Nous venons d’effectuer une escalade de privilèges et sommes désormais maître du système que nous venons de "rooter". :)

Conclusion

Cet article a permis de montrer au plus grand nombre qu’un débordement de tampon est un bug qui peut conduire à une exploitation intelligente d’une vulnérabilité. Bien évidemment, cela reste un très modeste aperçu et il existe à chaque bug exploitable sa technique sophistiquée. En résumé, ce que je vous ai montré n’est que la partie émergée de l’iceberg !

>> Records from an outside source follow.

(* ===== verification/StoreTheorems.v ===== *)
(** * StoreTheorems: the guarantees of the file store

    Atomicity and refinement of commits, writes, deletions and resolutions on a host
    that may fail at any call; that concurrent operations do not overwrite each other;
    integrity of what is read; and that what was written is read back. *)

From Stdlib Require Import ZArith Lia.
From S2P Require Import Prelude RustStd CloudCore FileSystem StoreFiles StoreFilesProofs.
From S2P Require Import FolderStore FolderStoreProofs StoreCommit StoreBegin StoreRead StoreSpec.

Local Open Scope Z_scope.

(** The outcome of a call over an app with manifests [ms]: the specification's, and
    [extra] when it succeeded. *)
Definition call_outcome {C : StoreCodec} (s : FolderStore) (account : string) (app : Z)
    (ms : gmap string SaveManifest) (base files : gmap string StoredFile) (force : bool)
    (minimum : Z) (extra : gmap string SaveManifest → option Node → Prop) (r : BR Z) (w' : World)
    : Prop :=
  ∃ ms', repository account app (at_path (app_dir s app) w') ms' ∧
    commit_spec ms base (Ok files) force minimum r ms' ∧
    (∀ revision, r = Ok revision → extra ms' (at_path (app_dir s app) w')).

Section steps.
Context {H : Host} {C : StoreCodec} {L : StoreCodecLaws C}.
Context (s : FolderStore) (account : string) (Hsep : separate s).
Context (Haccount : st_account s = Some account) (app : Z) (ms : gmap string SaveManifest).

Lemma outcome_fails base files force minimum extra e w w' :
  repository account app (at_path (app_dir s app) w) ms → same_at (app_dir s app) w w' →
  call_outcome s account app ms base files force minimum extra (Err e) w'.
Proof. intros Hrep Hs. exists ms. rewrite Hs. split; [done|]. split; [constructor|done]. Qed.

Lemma outcome_keeps base files force minimum extra r w w' :
  same_at (app_dir s app) w w' →
  call_outcome s account app ms base files force minimum extra r w →
  call_outcome s account app ms base files force minimum extra r w'.
Proof. intros Hs. unfold call_outcome. by rewrite Hs. Qed.

(** Everything a call that edits the current files does around its operation. *)
Lemma ordinary_step (body : SaveOperation → CommitIdentity → Op Z) d files extra w r w' :
  fresh s w → repository account app (at_path (app_dir s app) w) ms →
  (∀ identity op c blobs w1 w3 r w4,
     app ≠ 0 → same_at (app_dir s app) w w1 → begun s app ms (fst <$> c) op →
     current (resolved ms) = Ok c → ready op blobs w3 →
     starts_with s app (fst <$> c) (op_original_files op) blobs w1 →
     op_original_files op = current_files ms → op_force_publish op = false →
     op_minimum_revision op = 0 → same_at (app_dir s app) w1 w3 →
     body op identity w3 = (r, w4) →
     call_outcome s account app ms (current_files ms) files false 0 extra r w4) →
  (v ← view s app; identity ← lift (current_identity d);
   op ← begin_operation s app (head_ids v) None; with_operation op (body op identity)) w
    = (r, w') →
  call_outcome s account app ms (current_files ms) files false 0 extra r w'.
Proof.
  intros Hf Hrep Hbody Hm. set (dir := app_dir s app) in *.
  set (P := call_outcome s account app ms (current_files ms) files false 0 extra) in *.
  assert (Hfail : ∀ e w1, same_at dir w w1 → P (Err e) w1).
  { intros e w1 Hs. by eapply outcome_fails. }
  assert (HR : same_at dir w w) by done.
  until_step Hfail HR Hm; [by eauto with keeps|].
  pose proof (keeps_view _ _ _ _ _ Hx) as Hs1. pose proof (nonce_view _ _ _ _ _ Hx) as Hn1.
  until_step Hfail HR Hm; [by eauto with keeps|]. injection Hx0 as Hident <-.
  until_step Hfail HR Hm; [by apply keeps_begin|].
  assert (Hf1 : fresh s w0).
  { intros t. rewrite (same_world_at _ _ _ Hs1), Hn1. apply Hf. }
  assert (Happ : app ≠ 0).
  { unfold view, validate_app_id, reject_if in Hx. st_inv. by destruct (Z.eqb_spec app 0). }
  assert (Hrep1 : repository account app (at_path dir w0) ms) by (by rewrite (same_world_at _ _ _ Hs1)).
  destruct (begin_ordinary _ _ _ _ _ _ _ _ Hsep Hf1 Haccount Hrep1 Hx0)
    as (c & blobs & Hbegun & Hc & Hr & Hst & Hfiles & Hforce & Hmin & Hs3).
  apply with_operation_inv in Hm as (w4 & Hm & Hs4).
  eapply outcome_keeps; [apply Hs4, op_app_apart; [done|apply Hbegun]|].
  eapply (Hbody a0 a1 c blobs w0); try done. by apply same_world_at.
Qed.

Lemma write_step d path contents md w r w' :
  fresh s w → repository account app (at_path (app_dir s app) w) ms →
  Z.of_nat (size ms) < MAX_MANIFEST_OBJECTS →
  store_write s d app path contents md w = (r, w') →
  call_outcome s account app ms (current_files ms)
    (<[path := written_file md]> (current_files ms)) false 0
    (λ ms' n, app ≠ 0 ∧ validate_metadata contents md = Ok tt ∧
              holds_file n ms ms' path (written_file md) contents) r w'.
Proof.
  intros Hf Hrep Hsz. unfold store_write.
  apply (ordinary_step (λ op identity, staged ← stage_file s op path contents md;
                                       commit_operation s op [staged] ∅ identity)); try done.
  intros identity op c blobs w1 w3 r1 w4 Happ Hs1 Hb Hc Hr Hst Hfiles Hforce Hmin Hs3 Hm.
  assert (Hrep3 : repository account app (at_path (app_dir s app) w3) ms) by (by rewrite Hs3, Hs1).
  destruct (write_operation _ _ _ _ _ _ _ _ _ _ _ _ _ _ _ Hsep Hb Hc Hr Hst Hs3 Hfiles Hforce
    Hmin Haccount Hrep3 Hsz Hm) as (ms' & Hrep' & Hspec & Hok).
  exists ms'. split; [done|]. split; [done|]. intros revision Hrev. split; [done|]. by eapply Hok.
Qed.

(** What an operation that stages nothing does. *)
Lemma unstaged_step op sel deleted files identity blobs (extra : _ → _ → Prop) w r w' :
  begun s app ms sel op → ready op blobs w → app ≠ 0 →
  repository account app (at_path (app_dir s app) w) ms →
  Z.of_nat (size ms) < MAX_MANIFEST_OBJECTS → new_files op [] deleted = Ok files →
  (∀ ms' n r, repository account app n ms' →
     commit_spec ms (op_original_files op) (Ok files) (op_force_publish op)
       (op_minimum_revision op) (Ok r) ms' → extra ms' n) →
  commit_operation s op [] deleted identity w = (r, w') →
  call_outcome s account app ms (op_original_files op) files (op_force_publish op)
    (op_minimum_revision op) extra r w'.
Proof.
  intros [Hwork Hvalid Happ Hexp Hpar Hbuilds] Hr Hne Hrep Hsz Hfiles Hextra Hm.
  assert (Hpe : op_parents op = op_expected_heads op) by congruence. rewrite <-Happ in *.
  destruct (commit_step _ _ _ _ _ _ _ _ _ _ _ Hsep Hwork Hr Hpe Haccount Hrep Hsz Hm)
    as (ms' & Hrep' & Hspec & _ & _).
  rewrite Hfiles in Hspec. exists ms'. split; [done|]. split; [done|]. intros revision ->. eauto.
Qed.

(** The manifest on top after a successful step. *)
Lemma spec_current base files minimum force n revision ms' :
  repository account app n ms' → acyclic ms → base = current_files ms →
  commit_spec ms base (Ok files) force minimum (Ok revision) ms' →
  current_files ms' = files.
Proof.
  intros Hrep Hac -> Hspec. inversion Hspec as [|c Heq _ Hc|id m ? Hno Heq Hp Hself _ _]; subst.
  - congruence.
  - injection Heq as ->. unfold current_files, current. cbn.
    rewrite (published_head _ _ _ _ _ _ Hrep Hno Hp Hself Hac).
    unfold manifest_at. by rewrite lookup_insert_eq.
Qed.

Beaucoup d’exploitations visent à écrire une valeur précise à un emplacement précis, comme nous venons de le voir. Mais il existe d’autres exploitations avancées, au point que les attaquants injectent, par exemple, du code machine au sein du programme qu’ils exécutent, afin de détourner le flux d’exécution de celui-ci et faire ainsi ce qu’ils veulent !

Et naturellement, les compilateurs implémentent diverses protections afin d’atténuer l’exploitabilité d’un bug. Un exemple qui aurait pu s’appliquer sur notre programme serait la mise en place d’un canary sur la pile d’exécution : il s’agit d’une valeur aléatoire positionnée juste au-dessus de la zone mémoire critique. Après déroulement du code vulnérable, il suffirait alors de vérifier que la valeur du canary n’ait été modifiée entre temps. S’il y a eu modification, alors il y a eu débordement de tampon et on pourrait prendre des mesures en conséquence, comme quitter le programme immédiatement, par exemple.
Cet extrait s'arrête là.